As we approach the midway point of the season, you’re probably starting to figure some things out about your team. Are you “contenders” or “pretenders”?

For the focus of this post, let’s assume your team is a contender. How do you sustain excellence and carry your success through the remainder of your schedule?

I have the honor of being on a staff with one of the winningest coaches in NCAA lacrosse history, as well as a coach who won 10 consecutive NCAA championships. It’s pretty safe to say that these two coaches know a thing or two about building a culture of success and maintaining it.

So, what are the secrets? Here are three keys that have translated to on-field success for our team.

1. Always Compete

Nearly everything we do is competitive. We started the season with a depth chart posted in the locker room for everyone to see. Players knew from day one of the season where they ranked at their position. If any players have questions about their ranking, the coach's door is always open, and they can come in and have a real conversation about why we see them where we do.

These are not easy conversations to have, but the meaningful conversations with players who aren't where they think they should be have led to those players working harder to move up and challenge for a spot. Players even have to compete for a spot on the bus to away games using this concept.

We also utilize competition during practice. We script situations. For example, in scrimmages, White (our first team) is down by three goals to Blue (our second team) with four minutes left in the game. For White to win, they must score four goals and for Blue to win, they must maintain a three-goal-or-more lead. We like this format because it forces both teams to compete for the win. Our first team must play fast and smart, while our second team can't stall and just protect their lead.
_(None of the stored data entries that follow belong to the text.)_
(** * Investments distribution calculator: a shallow embedding of
      [investments_calc.py] and the properties of its rebalancing engine.

    Conventions of the embedding.

    - [Decimal] values are exact rationals ([Qc], canonical fractions, so
      that Python's numeric [==] is Leibniz equality).  The rounding of the
      decimal context (28 significant digits) is not modelled: every
      operation is exact.
    - Share counts are integers ([Z]): the configuration supplies Python
      ints and the engine only ever stores integer-valued quotients.
    - [Decimal.__floordiv__] is the integer part of the exact quotient,
      truncated toward zero (it is not the floor for a negative quotient);
      [math.ceil] is the ceiling.
    - A raised exception is the [Raise] outcome of the [res] monad; a loop
      whose retry budget is used up is [Diverge].
    - The holding tree is mutated in place by the source; here every pass
      returns the updated tree.  No node is shared between two places of a
      tree, so a functional update of one position is the in-place write.
    - [price], [value] and [current_value] are [None] between construction
      and the valuation pass, which assigns all three on every node before
      anything reads them; they are plain fields here and the constructor
      fills them with 0. *)

From Stdlib Require Import QArith Qcanon Qround ZArith Lia.
From stdpp Require Import base decidable option numbers list gmap strings.

Local Open Scope Qc_scope.

Set Warnings "-register-all".

(** ** Numbers *)

Definition of_Z (n : Z) : Qc := Qc_of_Z n.
(** ** The keys Start writes *)

Lemma calls_all_bind_results {A B : Type} (P : store_call -> Prop) (Q : A -> Prop)
    (p : prog A) (f : A -> prog B) :
  results_all Q p -> calls_all P p -> (∀ a, Q a -> calls_all P (f a)) ->
  calls_all P (bind p f).
Proof.
  intros HQ HP Hf. induction p as [a|n k IH|key k IH|key v ttl k IH]; simpl in *.
  - by apply Hf.
  - intros r. by apply IH.
  - destruct HP. split; [done|]. intros r. by apply IH.
  - destruct HP. split; [done|]. intros r. by apply IH.
Qed.

Lemma token_results :
  results_all (fun r => r.2 = None ->
                 String.length r.1 = 64%nat ∧
                 Forall (fun c => is_hex_lower c = true) (list_ascii_of_string r.1))
              token.
Proof.
  unfold token. simpl. intros r. destruct (r.2); simpl; [done|]. intros _. split.
  - by rewrite hex_EncodeToString_length, copy_into_length.
  - apply hex_EncodeToString_lower.
Qed.

(** X21.  Whatever the request and the random source, the only store
    call Start can make is a [SetEx] with a TTL of ten minutes on a key
    made of the prefix i: and 64 lowercase hexadecimal digits; the result
    of a failed read is never used as a key. *)
Theorem Start_key_shape {St : Type} `{Store St} (J : json_codec)
    (baseURL body : string) (now : time.Time) (w : world St) :
  ∃ new,
    w_calls (run now (StartHandler J baseURL body) w).2 = (w_calls w ++ new)%list ∧
    Forall (fun c => ∃ tok v,
              c = CallSetEx ("i:" +:+ tok) v (10 * time.Minute) ∧
              String.length tok = 64%nat ∧
              Forall (fun a => is_hex_lower a = true) (list_ascii_of_string tok))
           new.
Proof.
  apply run_calls_all. unfold StartHandler.
  destruct (Decode_startRequest J body); [|done].
  eapply calls_all_bind_results;
    [apply token_results|apply calls_all_token|]. intros r1 Hr1.
  simpl in Hr1. destruct (r1.2); [done|]. destruct (Hr1 eq_refl) as [Hlen Hhex].
  apply calls_all_bind; [apply calls_all_token|]. intros r2.
  destruct (r2.2); [done|].
  destruct (Marshal_startRequest J _); [|done]. simpl. split; [by eauto 6|].
  intros [e|]; [done|]. by destruct (Marshal_startResponse J _ _).
Qed.
(** * AI-Jumpshot-Trainer: shot detector, video recorder, metadata store
      and analysis workflow

    A shallow embedding of the Python sources

    - [src/video/video_recorder.py]   ([VideoRecorder])
    - [src/video/shot_detector.py]    ([ShotDetector])
    - [src/storage/metadata_manager.py], [src/storage/video_storage.py]
    - [src/ai/critique_generator.py], [src/session/shot_analyzer.py]
    - [src/gui/main_window.py]        (the two shot handlers)

    Python [float] is IEEE binary64, which is what Rocq's primitive
    [float] is, so float arithmetic and comparisons are embedded as the
    primitive operations; Python [int] is [Z].  Objects are records whose
    methods take the old object and return the new one together with
    what the call printed, called back or raised.  A method call is one
    step: the lock of the recorder and the threads of the analyzer are
    not modelled, a background task runs from start to end. *)

From Stdlib Require Import ZArith List Bool String Ascii Lia.
From Stdlib Require Import Floats.PrimFloat Floats.SpecFloat Floats.FloatOps
  Floats.FloatAxioms.
From stdpp Require Import base option list gmap strings pretty.

Local Open Scope Z_scope.
Set Warnings "-inexact-float".

(** ** Python values and exceptions *)

Module Py.

(** An exception object: its class name and [str(e)]. *)
Inductive exception : Type :=
| Exception (type_name : string) (message : string).

Definition str (e : exception) : string :=
  match e with Exception _ m => m end.

(** The result of evaluating something that may raise. *)
Inductive outcome (A : Type) : Type :=
| Return (a : A)
| Raise (e : exception).
Arguments Return {A} a.
Arguments Raise {A} e.

#[global] Instance outcome_ret : MRet outcome := fun A a => Return a.
#[global] Instance outcome_bind : MBind outcome := fun A B f m =>
  match m with
  | Return a => f a
  | Raise e => Raise e
  end.

Definition ZeroDivisionError : exception :=
  Exception "ZeroDivisionError" "division by zero".
Definition OverflowError (m : string) : exception :=
  Exception "OverflowError" m.
Definition ValueError (m : string) : exception :=
  Exception "ValueError" m.
Definition TypeError (m : string) : exception :=
  Exception "TypeError" m.

Definition is_inf (f : float) : bool :=
  match Prim2SF f with S754_infinity _ => true | _ => false end.

(** An int as an exact (unrounded) binary number [m * 2^0]. *)
Definition exact (n : Z) : spec_float :=
  match n with
  | Z0 => S754_zero false
  | Zpos p => S754_finite false p 0
  | Zneg p => S754_finite true p 0
  end.

(** [float(n)]: the binary64 nearest to [n], ties to even;
    OverflowError when [n] is beyond the largest finite float. *)
Definition float_of_int (n : Z) : outcome float :=
  let f := SF2Prim (binary_normalize prec emax n 0 false) in
  if is_inf f then Raise (OverflowError "int too large to convert to float")
  else Return f.

(** [int(f)]: truncation toward zero; ValueError on nan, OverflowError on
    an infinity. *)
Definition int (f : float) : outcome Z :=
  match Prim2SF f with
  | S754_zero _ => Return 0
  | S754_finite s m e =>
      let mag := if 0 <=? e then Z.shiftl (Zpos m) e
                 else Z.shiftr (Zpos m) (- e) in
      Return (if s then - mag else mag)
  | S754_infinity _ =>
      Raise (OverflowError "cannot convert float infinity to integer")
  | S754_nan => Raise (ValueError "cannot convert float NaN to integer")
  end.

(** [f * n] for a float [f] and an int [n]: the int is converted first. *)
Definition float_mul_int (f : float) (n : Z) : outcome float :=
  g ← float_of_int n; Return (PrimFloat.mul f g).

(** [a / b] for two ints: the correctly rounded quotient. *)
Definition truediv (a b : Z) : outcome float :=
  if b =? 0 then Raise ZeroDivisionError
  else
    let q := SF2Prim (SFdiv prec emax (exact a) (exact b)) in
    if is_inf q
    then Raise (OverflowError "integer division result too large for a float")
    else Return q.

(** [np.sqrt(n)] for a non-negative Python int: NumPy converts an int
    below [2^64] to a 64-bit integer and then to float64; a larger one
    becomes an object array, which has no [sqrt] loop. *)
Definition np_sqrt (n : Z) : outcome float :=
  if n <? 2 ^ 64
  then Return (PrimFloat.sqrt (SF2Prim (binary_normalize prec emax n 0 false)))
  else Raise (TypeError "loop of ufunc does not support argument 0 of type int").

(** [collections.deque(maxlen=n)]: [append] adds on the right and, when
    the deque has grown past [maxlen], drops the leftmost item. *)
Record deque (A : Type) : Type := Deque { maxlen : Z; items : list A }.
Arguments Deque {A} maxlen items.
Arguments maxlen {A} d.
Arguments items {A} d.

Definition deque_new {A : Type} (maxlen : Z) : deque A := Deque maxlen [].

Definition deque_len {A : Type} (d : deque A) : Z := Z.of_nat (length (items d)).

Definition deque_append {A : Type} (d : deque A) (x : A) : deque A :=
  let grown := items d ++ [x] in
  if maxlen d <? Z.of_nat (length grown)
  then Deque (maxlen d) (tail grown)
  else Deque (maxlen d) grown.

Definition deque_clear {A : Type} (d : deque A) : deque A := Deque (maxlen d) [].

End Py.

Import Py.

(** A video frame, [np.ndarray] of shape [(height, width, ...)]; the
    pixel data is kept flat.  [frame.copy()] is an array with the same
    value, so a copy is the value itself. *)
Record ndarray : Type := NdArray { nd_height : Z; nd_width : Z; nd_data : list Z }.

Definition copy (frame : ndarray) : ndarray := frame.

(** ** [src/video/video_recorder.py] *)

Module VideoRecorder.

Record t : Type := Build {
  buffer_seconds : float;
  fps : Z;
  buffer_size : Z;
  frame_buffer : deque ndarray;
  is_recording : bool;
  current_video_frames : list ndarray
}.

(** [VideoRecorder(buffer_seconds, fps)].  [deque(maxlen=n)] raises
    ValueError for a negative [n]. *)
Definition __init__ (buffer_seconds : float) (fps : Z) : outcome t :=
  product ← float_mul_int buffer_seconds fps;
  buffer_size ← Py.int product;
  if buffer_size <? 0
  then Raise (ValueError "maxlen must be non-negative")
  else Return (Build buffer_seconds fps buffer_size
                     (deque_new buffer_size) false []).

(** The defaults of the signature: [buffer_seconds = 3.0], [fps = 30]. *)
Definition default : outcome t := __init__ 3%float 30.
(** * JBest chat server: the presence and message-broadcast coordinator

    A shallow embedding of the socket handlers of [server/server.js]
    (the [io.on('connection', ...)] block) together with the two pieces of
    process-wide state they share, [activeUsers] (a JavaScript [Map]) and
    [messages] (a JavaScript array).

    - A JavaScript [Map] iterates in insertion order and [Map.prototype.set]
      on a key that is present keeps the key's position; the embedding is an
      insertion-ordered association list with exactly that behaviour.
    - [new Date().toISOString()] and [Date.now()] read the wall clock; the
      readings are carried by the inbound event, one per call site.
    - [socket.emit], [socket.broadcast.emit] and [io.emit] are recorded as
      emissions (target, payload); who receives an emission is decided by
      the transport from the set of sockets connected at that moment, which
      is a parameter of [recipients].
    - [sendMessage] is an [async] handler: when the persistence model
      [Message] is configured it suspends at [await dbMessage.save()] and
      its [io.emit] runs when the save settles, with other events possibly
      in between.  The suspended continuations are part of the state, and
      the settling of one of them is an event of its own.
    - Inbound payloads have the shapes of the protocol: a join carries a
      string [username], a sendMessage a string [message], typing a
      boolean.  Logging ([console.log], [console.error]) is left out.
    - Of the rest of the file, the routes [GET /] and [GET /api/messages]
      read the same state and are embedded as functions of it, the outcome
      of the database query being a parameter; [ALLOWED_ORIGINS] is a
      function of the environment variable. *)

From Stdlib Require Import List String Ascii ZArith Lia Bool Arith
  Permutation.
Import ListNotations.
Open Scope string_scope.
Open Scope list_scope.

(** ** JavaScript [Map] with string keys *)

Module JsMap.

Section Ops.
Context {V : Type}.

Definition t := list (string * V).

Definition empty : t := [].

Fixpoint get (k : string) (m : t) : option V :=
  match m with
  | [] => None
  | (k', v) :: m' => if String.eqb k' k then Some v else get k m'
  end.

Definition has (k : string) (m : t) : bool :=
  match get k m with Some _ => true | None => false end.

(** [set] on a present key replaces the value where it stands; a new key
    goes to the end of the iteration order. *)
Fixpoint set (k : string) (v : V) (m : t) : t :=
  match m with
  | [] => [(k, v)]
  | (k', v') :: m' =>
      if String.eqb k' k then (k', v) :: m' else (k', v') :: set k v m'
  end.

Definition delete (k : string) (m : t) : t :=
  filter (fun kv => negb (String.eqb (fst kv) k)) m.

Definition keys (m : t) : list string := List.map fst m.

Definition values (m : t) : list V := List.map snd m.

Definition size (m : t) : nat := List.length m.
End Ops.

Arguments t : clear implicits.

End JsMap.

(** ** JavaScript arrays, as far as the handlers use them *)

Section JsArray.
Context {A : Type}.

(** [arr.push(x)] *)
Definition push (x : A) (arr : list A) : list A := arr ++ [x].

(** [arr.shift()]: drops the first element, nothing on an empty array. *)
Definition shift (arr : list A) : list A := tl arr.

(** [arr.slice(start)]: a negative [start] counts from the end and is
    clamped at the front, a positive one is clamped at the length. *)
Definition slice (start : Z) (arr : list A) : list A :=
  let len := Z.of_nat (List.length arr) in
  let k := if (start <? 0)%Z then Z.max (len + start) 0 else Z.min start len in
  skipn (Z.to_nat k) arr.
End JsArray.

(** ** Data *)

(** The object stored in [activeUsers]: [{ id, username, joinedAt }]. *)
Record user := mkUser {
  u_id : string;
  u_username : string;
  u_joinedAt : string
}.

(** The object stored in [messages]: [{ id, username, message, timestamp }]. *)
Record chat_message := mkMessage {
  m_id : Z;
  m_username : string;
  m_message : string;
  m_timestamp : string
}.

(** Outbound events with their payloads. *)
Inductive payload : Type :=
| usersList (users : list user)
| messageHistory (history : list chat_message)
| userJoined (username message timestamp : string)
| newMessage (m : chat_message)
| userTyping (username : string) (isTyping : bool)
| userLeft (username message timestamp : string).

(** The three ways the handlers emit. *)
Inductive target : Type :=
| socket_emit (sid : string)
| socket_broadcast_emit (sid : string)
| io_emit.

Record emission := mkEmission {
  em_target : target;
  em_payload : payload
}.

(** The sockets an emission reaches, out of the ones connected. *)
Definition reaches (t : target) (c : string) : bool :=
  match t with
  | socket_emit sid => String.eqb c sid
  | socket_broadcast_emit sid => negb (String.eqb c sid)
  | io_emit => true
  end.

Definition recipients (connected : list string) (t : target) : list string :=
  filter (reaches t) connected.

Definition delivered (connected : list string) (e : emission) (c : string)
  : bool :=
  existsb (String.eqb c) (recipients connected (em_target e)).

(** The emissions of a batch that a given socket receives, in order. *)
Definition inbox (connected : list string) (c : string) (out : list emission)
  : list emission :=
  filter (fun e => delivered connected e c) out.

(** ** State *)

Record state := mkState {
  activeUsers : JsMap.t user;
  messages : list chat_message;
  (* [sendMessage] calls suspended at [await dbMessage.save()], each with
     the [message] it will emit *)
  saving : list chat_message
}.

Definition init : state :=
  {| activeUsers := JsMap.empty; messages := []; saving := [] |}.

(** ** Inbound events *)

(** Inbound events, one constructor per handler, plus the settling of a
    pending save. *)
Inductive event : Type :=
| join (sid username now1 now2 : string)
| sendMessage (sid body : string) (now_ms : Z) (now : string)
| typing (sid : string) (isTyping : bool)
| disconnect (sid now : string)
| saveSettled (k : nat).

(** ** Handlers *)

Section Handlers.
(** Whether [Message] is a model ([MONGODB_URI] set) or [null]. *)
Variable Message : bool.

(** [socket.on('join', ...)]; [now1] and [now2] are the two clock
    readings, for [joinedAt] and for the notification. *)
Definition on_join (sid username now1 now2 : string) (s : state)
  : state * list emission :=
  let users :=
    JsMap.set sid
      {| u_id := sid; u_username := username; u_joinedAt := now1 |}
      (activeUsers s) in
  ({| activeUsers := users; messages := messages s; saving := saving s |},
   [ {| em_target := socket_broadcast_emit sid;
        em_payload :=
          userJoined username (username ++ " joined the chat")%string now2 |};
     {| em_target := socket_emit sid;
        em_payload := usersList (JsMap.values users) |};
     {| em_target := socket_emit sid;
        em_payload := messageHistory (slice (-20) (messages s)) |} ]).

(** The in-memory part of [sendMessage]: push, then one [shift] when the
    array has grown past 100. *)
Definition store (m : chat_message) (log : list chat_message)
  : list chat_message :=
  let log' := push m log in
  if Nat.ltb 100 (List.length log') then shift log' else log'.

(** [socket.on('sendMessage', ...)]; [now_ms] is [Date.now()], [now] the
    ISO reading. *)
Definition on_sendMessage (sid body : string) (now_ms : Z) (now : string)
           (s : state) : state * list emission :=
  match JsMap.get sid (activeUsers s) with
  | None => (s, [])
  | Some user =>
      let message :=
        {| m_id := now_ms; m_username := u_username user;
           m_message := body; m_timestamp := now |} in
      let log := store message (messages s) in
      if Message then
        ({| activeUsers := activeUsers s; messages := log;
            saving := saving s ++ [message] |}, [])
      else
        ({| activeUsers := activeUsers s; messages := log;
            saving := saving s |},
         [ {| em_target := io_emit; em_payload := newMessage message |} ])
  end.

(** The rest of a suspended [sendMessage] once its save has settled,
    fulfilled or rejected alike: [io.emit('newMessage', message)]. *)
Definition on_saveSettled (k : nat) (s : state) : state * list emission :=
  match nth_error (saving s) k with
  | None => (s, [])
  | Some message =>
      ({| activeUsers := activeUsers s; messages := messages s;
          saving := firstn k (saving s) ++ skipn (S k) (saving s) |},
       [ {| em_target := io_emit; em_payload := newMessage message |} ])
  end.

(** [socket.on('typing', ...)] *)
Definition on_typing (sid : string) (isTyping : bool) (s : state)
  : state * list emission :=
  match JsMap.get sid (activeUsers s) with
  | None => (s, [])
  | Some user =>
      (s, [ {| em_target := socket_broadcast_emit sid;
               em_payload := userTyping (u_username user) isTyping |} ])
  end.

(** [socket.on('disconnect', ...)] *)
Definition on_disconnect (sid now : string) (s : state)
  : state * list emission :=
  match JsMap.get sid (activeUsers s) with
  | None => (s, [])
  | Some user =>
      ({| activeUsers := JsMap.delete sid (activeUsers s);
          messages := messages s; saving := saving s |},
       [ {| em_target := socket_broadcast_emit sid;
            em_payload :=
              userLeft (u_username user)
                       (u_username user ++ " left the chat")%string now |} ])
  end.

Definition handle (s : state) (e : event) : state * list emission :=
  match e with
  | join sid username now1 now2 => on_join sid username now1 now2 s
  | sendMessage sid body now_ms now => on_sendMessage sid body now_ms now s
  | typing sid isTyping => on_typing sid isTyping s
  | disconnect sid now => on_disconnect sid now s
  | saveSettled k => on_saveSettled k s
  end.

(** The single serialization point: events are handled one after the
    other. *)
Fixpoint run (s : state) (evs : list event) : state :=
  match evs with
  | [] => s
  | e :: evs' => run (fst (handle s e)) evs'
  end.
End Handlers.

(** ** Observers used by the statements *)

(** The last [n] elements of a list, oldest first. *)
Definition lastn {A : Type} (n : nat) (l : list A) : list A :=
  skipn (List.length l - n) l.

(** The log after appending [ms] one by one to [log]. *)
Definition store_all (ms log : list chat_message) : list chat_message :=
  fold_left (fun acc m => store m acc) ms log.
(** The invariant survives a change of the replacer that keeps it well
    formed, keeps its capacity and tracks the same frames. *)
Lemma inv_change b b' :
  inv b →
  LRUK.wf (replacer_ b') →
  max_size_ (replacer_ b') = max_size_ (replacer_ b) →
  (∀ g, is_Some (node_store_ (replacer_ b') !! g) ↔
        is_Some (node_store_ (replacer_ b) !! g)) →
  pool_size_ b' = pool_size_ b →
  length (pages_ b') = length (pages_ b) →
  free_list_ b' = free_list_ b →
  page_table_ b' = page_table_ b →
  (∀ g, page_id_ (page_at b' g) = page_id_ (page_at b g)) →
  inv b'.
Proof.
  intros [H1 H2 H3 H4 H5 H6 H7] Hwf Hmax Hdom Eps Epg Efl Ept Eid.
  split; rewrite ?Eps, ?Epg, ?Efl, ?Ept; try done.
  - congruence.
  - intros g Hg%Hdom. by apply H6.
  - intros pid g Hg. rewrite Hdom, Eid. by apply H7.
Qed.

Lemma FetchPage_acquire page_id :
  FetchPage page_id =
    (do pt ← gets page_table_;
     match pt !! page_id with
     | Some frame_id =>
         replacer_call (RecordAccess frame_id);;
         replacer_call (SetEvictable frame_id false);;
         modify (update_page frame_id (λ p, set_pin_count (pin_count_ p + 1) p));;
         ret (Some frame_id)
     | None =>
         do fl ← gets free_list_;
         do got ← acquire_frame fl;
         match got with
         | None => ret None
         | Some frame_id =>
             modify (λ b, with_page_table (map_emplace page_id frame_id (page_table_ b)) b);;
             replacer_call (RecordAccess frame_id);;
             replacer_call (SetEvictable frame_id false);;
             modify (update_page frame_id (set_page_id page_id));;
             modify (update_page frame_id (set_pin_count 0));;
             modify (update_page frame_id ResetMemory);;
             do page ← gets (λ b, page_at b frame_id);
             do bytes ← (λ b, let '(bytes, d) := disk_read (page_id_ page) (disk_ b) in
                              (Returned bytes, with_disk d b));
             modify (update_page frame_id (set_data bytes));;
             ret (Some frame_id)
         end
     end).
Proof. reflexivity. Qed.

(** The hit path of [FetchPage], run on a tracked frame. *)
Lemma FetchPage_hit_run b page_id f :
  page_table_ b !! page_id = Some f →
  is_Some (node_store_ (replacer_ b) !! f) →
  FetchPage page_id b =
    (Returned (Some f),
     update_page f (λ p, set_pin_count (pin_count_ p + 1) p)
       (with_replacer
          (SetEvictable f false (RecordAccess f (replacer_ b)).2).2 b)).
Proof.
  intros Hf Htr. unfold FetchPage, bind, gets, modify, ret, replacer_call.
  simpl. rewrite Hf.
  destruct (RecordAccess_tracked f (replacer_ b) Htr) as [Ho1 Hd1].
  assert (is_Some (node_store_ (RecordAccess f (replacer_ b)).2 !! f)) as Htr1
    by by apply Hd1.
  destruct (SetEvictable_tracked f false _ Htr1) as (Ho2 & _ & _).
  destruct (RecordAccess f (replacer_ b)) as [o1 r1]; simpl in *; subst o1.
  destruct (SetEvictable f false r1) as [o2 r2]; simpl in *; subst o2.
  simpl. by destruct b.
Qed.

Lemma inv_FetchPage page_id b :
  inv b → current_timestamp_ (replacer_ b) + 1 < 2 ^ 64 →
  inv (FetchPage page_id b).2.
Proof.
  intros Hinv Hclk.
  destruct (page_table_ b !! page_id) as [f|] eqn:Hf.
  - (* hit *)
    destruct (inv_resident b Hinv page_id f Hf) as [Htr _].
    rewrite (FetchPage_hit_run b page_id f Hf Htr). simpl.
    destruct (RecordAccess_tracked f (replacer_ b) Htr) as [_ Hd1].
    assert (is_Some (node_store_ (RecordAccess f (replacer_ b)).2 !! f)) as Htr1
      by by apply Hd1.
    destruct (SetEvictable_tracked f false _ Htr1) as (_ & Hd2 & _).
    apply (inv_change b); pool_simpl; try done.
    + by apply wf_SetEvictable, wf_RecordAccess, Hclk; apply Hinv.
    + destruct (SetEvictable_max_size f false (RecordAccess f (replacer_ b)).2)
        as [-> _]. apply RecordAccess_max_size.
    + intros g. by rewrite Hd2, Hd1.
    + intros g. rewrite page_at_update. by case_decide as Hd; [destruct Hd as [-> _]|].
  - (* miss *)
    rewrite FetchPage_acquire. unfold bind at 1. unfold gets at 1. rewrite Hf.
    unfold bind at 1 2. unfold gets at 1.
    pose proof (acquire_frame_spec b Hinv) as Hacq.
    destruct (acquire_frame (free_list_ b) b) as [[[f|]|] b0]; [|by subst|done].
    destruct Hacq as [Hh Hc0].
    unfold bind, gets, modify, ret, replacer_call. simpl.
    destruct (install_spec b0 f page_id Hh) as (Ho1 & Ho2 & _ & Hinst); [lia|].
    destruct (RecordAccess f (replacer_ b0)) as [o1 r1]; simpl in *; subst o1.
    destruct (SetEvictable f false r1) as [o2 r2]; simpl in *; subst o2.
    unfold disk_read. simpl.
    pose proof (held_in_pool b0 f Hh) as Hin.
    apply Hinst; pool_simpl; try done.
    + intros g Hg. by page_simpl.
    + by page_simpl.
Qed.

Lemma inv_UnpinPage page_id is_dirty b :
  inv b → inv (UnpinPage page_id is_dirty b).2.
Proof.
  intros Hinv. unfold UnpinPage, bind, gets, modify, ret, replacer_call. simpl.
  destruct (page_table_ b !! page_id) as [f|] eqn:Hf; [|done].
  destruct (inv_resident b Hinv page_id f Hf) as [Htr _].
  destruct (pin_count_ (page_at b f) =? 0); [done|]. simpl.
  set (b1 := update_page f _ b).
  assert (Hid : ∀ h, (∀ p, page_id_ (h p) = page_id_ p) →
            ∀ b0 g, page_id_ (page_at (update_page f h b0) g)
                    = page_id_ (page_at b0 g)).
  { intros h Hh b0 g. rewrite page_at_update.
    case_decide as Hd; [destruct Hd as [-> _]; apply Hh|done]. }
  assert (inv b1) as Hinv1.
  { apply (inv_same b); subst b1; pool_simpl; try done.
    intros g. by apply Hid. }
  destruct (pin_count_ (page_at b1 f) =? 0).
  - assert (is_Some (node_store_ (replacer_ b1) !! f)) as Htr1
      by (subst b1; by pool_simpl).
    destruct (SetEvictable_tracked f true _ Htr1) as (Ho & Hd & _).
    destruct (SetEvictable_max_size f true (replacer_ b1)) as [Hmax _].
    pose proof (wf_SetEvictable f true _ (inv_replacer b1 Hinv1)) as Hwf.
    destruct (SetEvictable f true (replacer_ b1)) as [o r']; simpl in *; subst o.
    simpl. destruct is_dirty; simpl.
    + apply (inv_change b1); pool_simpl; try done.
      intros g. rewrite Hid by done. by pool_simpl.
    + apply (inv_change b1); pool_simpl; try done.
  - simpl. destruct is_dirty; simpl; [|done].
    apply (inv_same b1); pool_simpl; try done. intros g. by apply Hid.
Qed.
Even conditioning has an element of competition. On the rare occasion that we run, the team will set time limits. For example, let's say we're going to have them run three 300-yard shuttles. They might have 55 seconds to complete the first shuttle, 58 seconds to complete the second, and 63 seconds to complete the third. If the whole team makes it in under time for each shuttle, there can be extra free scrimmage time the following day as a reward. If the whole team does not make time, then they may have an extra shuttle added on. The team is competing against the clock and the slower players in this situation. They learn how to push themselves and encourage their teammates to perform.

2. Prepare for Every Situation

We strive to teach our team what to do in every possible situation. Don't confuse this with scripting or dictating what they do. Rather, we expose them to situations and practice the options so they can make better decisions come game day.

Here's an example. In the NCAA, there is a 30-second shot clock put on when the officials deem the offense to be stalling. So we practice it. We put 30 seconds on the clock and sometimes we say we need a goal, other times we say we're up by a goal with two minutes to play. We don't necessarily have a play for scoring when a timer is put on, but our players learn to remain composed and run through our offense under this pressure. Then when the time gets short (under eight seconds), they know what to do so we can be prepared for the ball to go the other direction and possibly get it back with a successful ride.

It's also important to practice what I call if/then logic and decision making. For example, if we win a face-off backwards, then we will _____________. (Sorry, but I won't give away our secret strategy for all these situations just yet. Maybe in June!) Take some time and think of the odd situations where your team can gain an advantage. The sum of many of the little situations can lead to extra opportunities on game day.

3. Practice Divine Discontent

There are many different definitions for this, but we see it as “We’re doing pretty well, but we’re not satisfied with where we are yet,” and we challenge our team to approach every opportunity the same way. We can appreciate and be thankful for what we have accomplished, while at the same time believing that we can still achieve more if we stretch ourselves to be greater than we currently are.

Commander Rorke T. Denver, a former All-American defenseman at Syracuse, 13-year Navy SEAL and current author and actor, touched on this concept during his keynote presentation at the 2015 US Lacrosse Convention in Baltimore. Here's what the Commander Denver had to say about constant improvement in an elite environment.

This is slipperier than a New England country road in January to navigate. Push too hard and your team will feel like they can never live up to your expectations. Don’t push enough and it just becomes one of those lame motivational posters. The trick is to get the players to expect more of themselves. There’s no one-size-fits-all strategy for implementing this concept. It's about knowing how your team will react to being pushed. Once you’ve figured that out balance, your team is on the road to success.